**Exercise material**
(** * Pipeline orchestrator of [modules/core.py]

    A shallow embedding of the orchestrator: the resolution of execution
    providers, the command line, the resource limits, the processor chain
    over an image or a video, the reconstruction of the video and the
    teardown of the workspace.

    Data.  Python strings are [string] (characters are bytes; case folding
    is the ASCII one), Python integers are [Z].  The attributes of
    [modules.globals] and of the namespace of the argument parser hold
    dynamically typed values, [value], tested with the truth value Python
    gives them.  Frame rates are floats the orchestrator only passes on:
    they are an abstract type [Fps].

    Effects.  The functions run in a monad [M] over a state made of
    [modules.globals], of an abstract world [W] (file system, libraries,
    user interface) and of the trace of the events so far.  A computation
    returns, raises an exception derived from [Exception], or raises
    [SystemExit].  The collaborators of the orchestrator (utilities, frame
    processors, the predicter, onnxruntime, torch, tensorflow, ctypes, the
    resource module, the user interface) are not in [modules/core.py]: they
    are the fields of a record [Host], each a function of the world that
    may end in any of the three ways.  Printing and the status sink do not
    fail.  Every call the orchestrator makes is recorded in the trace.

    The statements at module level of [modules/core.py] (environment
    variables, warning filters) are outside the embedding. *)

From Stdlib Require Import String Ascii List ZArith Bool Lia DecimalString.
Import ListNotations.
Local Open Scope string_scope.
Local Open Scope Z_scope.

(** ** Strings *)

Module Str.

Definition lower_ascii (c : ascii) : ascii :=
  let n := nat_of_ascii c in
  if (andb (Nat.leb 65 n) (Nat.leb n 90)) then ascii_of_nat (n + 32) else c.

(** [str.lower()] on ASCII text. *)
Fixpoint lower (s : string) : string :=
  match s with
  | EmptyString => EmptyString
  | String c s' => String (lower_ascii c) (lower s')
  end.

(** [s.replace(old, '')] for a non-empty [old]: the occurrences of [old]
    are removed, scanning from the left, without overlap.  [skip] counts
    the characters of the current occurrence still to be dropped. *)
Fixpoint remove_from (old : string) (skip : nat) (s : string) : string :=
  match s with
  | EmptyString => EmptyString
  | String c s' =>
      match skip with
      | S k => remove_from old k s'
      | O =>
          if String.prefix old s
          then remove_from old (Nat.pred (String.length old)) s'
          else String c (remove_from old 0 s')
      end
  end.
==
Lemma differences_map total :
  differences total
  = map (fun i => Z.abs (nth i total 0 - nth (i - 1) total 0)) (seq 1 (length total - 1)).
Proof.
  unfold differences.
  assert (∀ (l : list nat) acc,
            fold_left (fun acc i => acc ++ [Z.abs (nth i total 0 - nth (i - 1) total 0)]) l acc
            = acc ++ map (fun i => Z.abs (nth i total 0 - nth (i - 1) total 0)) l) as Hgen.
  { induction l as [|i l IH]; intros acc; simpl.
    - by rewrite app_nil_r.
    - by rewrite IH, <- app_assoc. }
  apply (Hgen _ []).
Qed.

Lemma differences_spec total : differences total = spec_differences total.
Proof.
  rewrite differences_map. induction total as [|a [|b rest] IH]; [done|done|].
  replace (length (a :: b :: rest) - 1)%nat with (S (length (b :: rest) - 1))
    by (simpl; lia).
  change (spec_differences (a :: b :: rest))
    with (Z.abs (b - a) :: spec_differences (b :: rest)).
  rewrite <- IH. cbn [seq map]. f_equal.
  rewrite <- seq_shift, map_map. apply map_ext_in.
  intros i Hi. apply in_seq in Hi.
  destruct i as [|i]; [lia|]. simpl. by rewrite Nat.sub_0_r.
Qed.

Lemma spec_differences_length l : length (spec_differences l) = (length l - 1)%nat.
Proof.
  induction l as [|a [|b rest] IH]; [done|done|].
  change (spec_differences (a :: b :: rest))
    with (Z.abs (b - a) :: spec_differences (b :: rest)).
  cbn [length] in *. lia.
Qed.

**What you will do**
The entries above hold the needed span. Transcribe exactly the lines from the one with "unfold differences." to the one with "- by rewrite app_nil_r.", both included.

**Output of the task**
  unfold differences.
  assert (∀ (l : list nat) acc,
            fold_left (fun acc i => acc ++ [Z.abs (nth i total 0 - nth (i - 1) total 0)]) l acc
            = acc ++ map (fun i => Z.abs (nth i total 0 - nth (i - 1) total 0)) l) as Hgen.
  { induction l as [|i l IH]; intros acc; simpl.
    - by rewrite app_nil_r.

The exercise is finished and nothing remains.